§ WHAT YOU NEED TO DO
Would you output each record exactly as it stands?

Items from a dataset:

Lemma clean_add_cgis n s : clean s -> clean (add_cgis n s).
Proof. by apply clean_same. Qed.

Lemma clean_settle k n s : clean s -> clean (settle_cgi k n s).
Proof.
  intros Hs. unfold settle_cgi. destruct (conns s !! k) as [sl|]; [|done].
  destruct (ConnThrottle.is_throttled _); [|done]. apply clean_upd_throttle. by eapply clean_same; [| |exact Hs].
Qed.

(** Peels the updates of the new state. *)
Ltac clean_peel :=
  repeat first
    [ assumption
    | apply clean_sending | apply clean_send_response | apply clean_close | apply clean_lingering
    | apply clean_settle | apply clean_add_cgis | apply clean_upd_throttle
    | (apply clean_upd_http; [same_log|])
    | (apply clean_set_http; [first [assumption|same_log]|]) ].

Ltac clean_some := intros ? [= <-]; unfold send_error, send_bad_request, handle_linger in *; clean_peel.

Lemma admit_static_clean k p s : clean s -> clean (admit_static k p s).2.
Proof.
  intros Hs. unfold admit_static. destruct (throttles s); [|done].
  destruct (check_request _ _) as [[|tn mx mn|] t']; cbn [snd]; [by eapply clean_same; [| |exact Hs]| |by eapply clean_same; [| |exact Hs]].
  apply clean_upd_throttle. by eapply clean_same; [| |exact Hs].
Qed.

Lemma admit_cgi_clean k p s : clean s -> clean (admit_cgi k p s).2.
Proof.
  intros Hs. unfold admit_cgi. destruct (throttles s); [|done].
  destruct (check_request _ _) as [[|tn mx mn|] t']; cbn [snd]; [by eapply clean_same; [| |exact Hs]| |by eapply clean_same; [| |exact Hs]].
  apply clean_upd_throttle. by eapply clean_same; [| |exact Hs].
Qed.

Lemma serve_file_clean k path size mt s : clean s -> oclean (serve_file k path size mt s).
Proof.
  intros Hs. unfold serve_file. destruct (conns s !! k) as [sl|]; [|done]. cbn [mbind option_bind]. cbv zeta.
  destruct (bool_decide _); [clean_some|].
  destruct (match if_modified_since _ with Some _ => _ | None => _ end); [clean_some|].
  destruct (Mmc.map _ _ _ _) as [[f|e] m'];
    assert (Hm : clean (s <| mmc := m' |>)) by (by eapply clean_same; [| |exact Hs]).
  - destruct (static_body _ _); cbn [mbind option_bind]; [clean_some|done].
  - clean_some.
Qed.

Lemma fill_last_byte_clean size h : log_clean h -> log_clean (fill_last_byte size h).
Proof. unfold fill_last_byte. destruct (_ && _); [same_log|done]. Qed.

Lemma serve_regular_clean k path md s : clean s -> oclean (serve_regular k path md s).
Proof.
  intros Hs. unfold serve_regular. destruct (conns s !! k) as [sl|]; [|done]. cbn [mbind option_bind]. cbv zeta.
  destruct (_ =? _)%Z; [clean_some|]. destruct (negb _); [clean_some|]. destruct (negb _); [clean_some|].
  set (s1 := upd_http k _ s).
  assert (Hs1 : clean s1) by (apply clean_upd_http; [apply fill_last_byte_clean|done]).
  pose proof (admit_static_clean k (orig_filename (ConnSlot.http sl)) s1 Hs1) as Ha.
  destruct (admit_static _ _ _) as [b s2]. cbn [snd] in Ha. destruct b; cbn [negb]; [|clean_some].
  apply serve_file_clean. by apply clean_upd_throttle.
Qed.

Lemma serve_static_clean k path s : clean s -> oclean (serve_static k path s).
Proof.
  intros Hs. unfold serve_static. cbv zeta. set (s1 := upd_http k _ s).
  assert (Hs1 : clean s1) by (apply clean_upd_http; [same_log|done]).
  destruct (conns s1 !! k) as [sl|] eqn:Hk; cbn [mbind option_bind]; [|done].
  destruct (resolve_static _ _) as [p| |]; [|clean_some..].
  destruct (stat_file p) as [md|nf]; [|destruct (stat_error nf p) as [[st title] form]; clean_some].
  destruct (auth_check2 _ _); try clean_some;
    (destruct (Dirlist.is_dir md); [|by apply serve_regular_clean]);
    unfold serve_directory; rewrite Hk; cbn [mbind option_bind]; destruct (generate_listing _ _ _); clean_some.
Qed.

Lemma dispatch_cgi_clean k s : clean s -> oclean (dispatch_cgi k s).
Proof.
  intros Hs. unfold dispatch_cgi. cbv zeta. set (s1 := upd_http k _ s).
  assert (Hs1 : clean s1) by (apply clean_upd_http; [same_log|done]).
  destruct (conns s1 !! k) as [sl|] eqn:Hk; cbn [mbind option_bind]; [|done].
  destruct (body_missing _); [intros ? [= <-]; apply clean_upd_slot; [by intros ? _ []|done]|].
  destruct (_ && _)%Z; [clean_some|].
  unfold resolve_script. destruct (cgi_script _ _) as [script info]. set (s2 := upd_http k _ (add_cgis 1 s1)).
  assert (Hs2 : clean s2) by (apply clean_upd_http; [same_log|by apply clean_add_cgis]).
  destruct (_ || _); [clean_some|]. pose proof (admit_cgi_clean k script s2 Hs2) as Ha.
  destruct (admit_cgi _ _ _) as [b s3]. cbn [snd] in Ha. destruct b; cbn [negb]; [|clean_some].
  unfold execute_script. destruct (conns s3 !! k) as [sl3|]; [|done]. cbn [mbind option_bind]. cbv zeta.
  assert (Hs3 : clean (upd_slot k (fun sl => sl <| ConnSlot.is_cgi := true |>) s3))
    by (apply clean_upd_slot; [by intros ? _ []|done]).
  destruct (run_cgi _ _ _ _); clean_some.
Qed.

Lemma route_request_clean k n s : clean s -> oclean (route_request k n s).
Proof.
  intros Hs. unfold route_request, serve_path. destruct (conns s !! k) as [sl|] eqn:Hk; [|done].
  cbn [mbind option_bind]. cbv zeta. pose proof (cl_conns s Hs k sl Hk) as [Hh _].
  destruct (apply_vhost _ _ _) as [h fp] eqn:Ev.
  assert (H1 : log_clean h).
  { revert Ev. unfold apply_vhost. destruct (_ && _); intros [= <- _]; same_log. }
  assert (H2 : log_clean (apply_pathinfo (config s) h)).
  { unfold apply_pathinfo. destruct (_ && _); [done|]. destruct (pathinfo_loop _ _ _ _) as [p i].
    destruct (is_empty i); [done|same_log]. }
  set (s1 := upd_http k _ s). assert (Hs1 : clean s1) by (by apply clean_set_http).
  destruct (is_cgi_path _ _); [by apply dispatch_cgi_clean|]. destruct (negb _); [clean_some|by apply serve_static_clean].
Qed.

Lemma process_request_clean k s : clean s -> oclean (process_request k s).
Proof.
  intros Hs. unfold process_request. destruct (conns s !! k) as [sl|] eqn:Hk; [|done]. cbn [mbind option_bind].
  pose proof (cl_conns s Hs k sl Hk) as [Hh _].
  destruct (parse_request_line _) as [h|] eqn:E1; [|done]. cbn [mbind option_bind]. cbv zeta.
  apply parse_request_line_clean in E1; [|done].
  set (s1 := upd_http k _ s). assert (Hs1 : clean s1) by (by apply clean_set_http).
  destruct (_ && _); [clean_some|]. destruct (bool_decide _); [clean_some|].
  destruct (parse_headers h) as [h'|] eqn:E2; [|done]. cbn [mbind option_bind]. unfold process_target.
  apply parse_headers_clean in E2; [|done].
  set (s2 := upd_http k _ s1). assert (Hs2 : clean s2) by (by apply clean_set_http).
  destruct (_ <? _); [clean_some|]. destruct (normalize_path _); [by apply route_request_clean|].
  destruct (contains_sub _ _); clean_some.
Qed.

§ PROBLEM SOLUTION
Lemma clean_add_cgis n s : clean s -> clean (add_cgis n s).
Proof. by apply clean_same. Qed.

Lemma clean_settle k n s : clean s -> clean (settle_cgi k n s).
Proof.
  intros Hs. unfold settle_cgi. destruct (conns s !! k) as [sl|]; [|done].
  destruct (ConnThrottle.is_throttled _); [|done]. apply clean_upd_throttle. by eapply clean_same; [| |exact Hs].
Qed.

(** Peels the updates of the new state. *)
Ltac clean_peel :=
  repeat first
    [ assumption
    | apply clean_sending | apply clean_send_response | apply clean_close | apply clean_lingering
    | apply clean_settle | apply clean_add_cgis | apply clean_upd_throttle
    | (apply clean_upd_http; [same_log|])
    | (apply clean_set_http; [first [assumption|same_log]|]) ].

Ltac clean_some := intros ? [= <-]; unfold send_error, send_bad_request, handle_linger in *; clean_peel.

Lemma admit_static_clean k p s : clean s -> clean (admit_static k p s).2.
Proof.
  intros Hs. unfold admit_static. destruct (throttles s); [|done].
  destruct (check_request _ _) as [[|tn mx mn|] t']; cbn [snd]; [by eapply clean_same; [| |exact Hs]| |by eapply clean_same; [| |exact Hs]].
  apply clean_upd_throttle. by eapply clean_same; [| |exact Hs].
Qed.

Lemma admit_cgi_clean k p s : clean s -> clean (admit_cgi k p s).2.
Proof.
  intros Hs. unfold admit_cgi. destruct (throttles s); [|done].
  destruct (check_request _ _) as [[|tn mx mn|] t']; cbn [snd]; [by eapply clean_same; [| |exact Hs]| |by eapply clean_same; [| |exact Hs]].
  apply clean_upd_throttle. by eapply clean_same; [| |exact Hs].
Qed.

Lemma serve_file_clean k path size mt s : clean s -> oclean (serve_file k path size mt s).
Proof.
  intros Hs. unfold serve_file. destruct (conns s !! k) as [sl|]; [|done]. cbn [mbind option_bind]. cbv zeta.
  destruct (bool_decide _); [clean_some|].
  destruct (match if_modified_since _ with Some _ => _ | None => _ end); [clean_some|].
  destruct (Mmc.map _ _ _ _) as [[f|e] m'];
    assert (Hm : clean (s <| mmc := m' |>)) by (by eapply clean_same; [| |exact Hs]).
  - destruct (static_body _ _); cbn [mbind option_bind]; [clean_some|done].
  - clean_some.
Qed.

Lemma fill_last_byte_clean size h : log_clean h -> log_clean (fill_last_byte size h).
Proof. unfold fill_last_byte. destruct (_ && _); [same_log|done]. Qed.

Lemma serve_regular_clean k path md s : clean s -> oclean (serve_regular k path md s).
Proof.
  intros Hs. unfold serve_regular. destruct (conns s !! k) as [sl|]; [|done]. cbn [mbind option_bind]. cbv zeta.
  destruct (_ =? _)%Z; [clean_some|]. destruct (negb _); [clean_some|]. destruct (negb _); [clean_some|].
  set (s1 := upd_http k _ s).
  assert (Hs1 : clean s1) by (apply clean_upd_http; [apply fill_last_byte_clean|done]).
  pose proof (admit_static_clean k (orig_filename (ConnSlot.http sl)) s1 Hs1) as Ha.
  destruct (admit_static _ _ _) as [b s2]. cbn [snd] in Ha. destruct b; cbn [negb]; [|clean_some].
  apply serve_file_clean. by apply clean_upd_throttle.
Qed.

Lemma serve_static_clean k path s : clean s -> oclean (serve_static k path s).
Proof.
  intros Hs. unfold serve_static. cbv zeta. set (s1 := upd_http k _ s).
  assert (Hs1 : clean s1) by (apply clean_upd_http; [same_log|done]).
  destruct (conns s1 !! k) as [sl|] eqn:Hk; cbn [mbind option_bind]; [|done].
  destruct (resolve_static _ _) as [p| |]; [|clean_some..].
  destruct (stat_file p) as [md|nf]; [|destruct (stat_error nf p) as [[st title] form]; clean_some].
  destruct (auth_check2 _ _); try clean_some;
    (destruct (Dirlist.is_dir md); [|by apply serve_regular_clean]);
    unfold serve_directory; rewrite Hk; cbn [mbind option_bind]; destruct (generate_listing _ _ _); clean_some.
Qed.

Lemma dispatch_cgi_clean k s : clean s -> oclean (dispatch_cgi k s).
Proof.
  intros Hs. unfold dispatch_cgi. cbv zeta. set (s1 := upd_http k _ s).
  assert (Hs1 : clean s1) by (apply clean_upd_http; [same_log|done]).
  destruct (conns s1 !! k) as [sl|] eqn:Hk; cbn [mbind option_bind]; [|done].
  destruct (body_missing _); [intros ? [= <-]; apply clean_upd_slot; [by intros ? _ []|done]|].
  destruct (_ && _)%Z; [clean_some|].
  unfold resolve_script. destruct (cgi_script _ _) as [script info]. set (s2 := upd_http k _ (add_cgis 1 s1)).
  assert (Hs2 : clean s2) by (apply clean_upd_http; [same_log|by apply clean_add_cgis]).
  destruct (_ || _); [clean_some|]. pose proof (admit_cgi_clean k script s2 Hs2) as Ha.
  destruct (admit_cgi _ _ _) as [b s3]. cbn [snd] in Ha. destruct b; cbn [negb]; [|clean_some].
  unfold execute_script. destruct (conns s3 !! k) as [sl3|]; [|done]. cbn [mbind option_bind]. cbv zeta.
  assert (Hs3 : clean (upd_slot k (fun sl => sl <| ConnSlot.is_cgi := true |>) s3))
    by (apply clean_upd_slot; [by intros ? _ []|done]).
  destruct (run_cgi _ _ _ _); clean_some.
Qed.

Lemma route_request_clean k n s : clean s -> oclean (route_request k n s).
Proof.
  intros Hs. unfold route_request, serve_path. destruct (conns s !! k) as [sl|] eqn:Hk; [|done].
  cbn [mbind option_bind]. cbv zeta. pose proof (cl_conns s Hs k sl Hk) as [Hh _].
  destruct (apply_vhost _ _ _) as [h fp] eqn:Ev.
  assert (H1 : log_clean h).
  { revert Ev. unfold apply_vhost. destruct (_ && _); intros [= <- _]; same_log. }
  assert (H2 : log_clean (apply_pathinfo (config s) h)).
  { unfold apply_pathinfo. destruct (_ && _); [done|]. destruct (pathinfo_loop _ _ _ _) as [p i].
    destruct (is_empty i); [done|same_log]. }
  set (s1 := upd_http k _ s). assert (Hs1 : clean s1) by (by apply clean_set_http).
  destruct (is_cgi_path _ _); [by apply dispatch_cgi_clean|]. destruct (negb _); [clean_some|by apply serve_static_clean].
Qed.

Lemma process_request_clean k s : clean s -> oclean (process_request k s).
Proof.
  intros Hs. unfold process_request. destruct (conns s !! k) as [sl|] eqn:Hk; [|done]. cbn [mbind option_bind].
  pose proof (cl_conns s Hs k sl Hk) as [Hh _].
  destruct (parse_request_line _) as [h|] eqn:E1; [|done]. cbn [mbind option_bind]. cbv zeta.
  apply parse_request_line_clean in E1; [|done].
  set (s1 := upd_http k _ s). assert (Hs1 : clean s1) by (by apply clean_set_http).
  destruct (_ && _); [clean_some|]. destruct (bool_decide _); [clean_some|].
  destruct (parse_headers h) as [h'|] eqn:E2; [|done]. cbn [mbind option_bind]. unfold process_target.
  apply parse_headers_clean in E2; [|done].
  set (s2 := upd_http k _ s1). assert (Hs2 : clean s2) by (by apply clean_set_http).
  destruct (_ <? _); [clean_some|]. destruct (normalize_path _); [by apply route_request_clean|].
  destruct (contains_sub _ _); clean_some.
Qed.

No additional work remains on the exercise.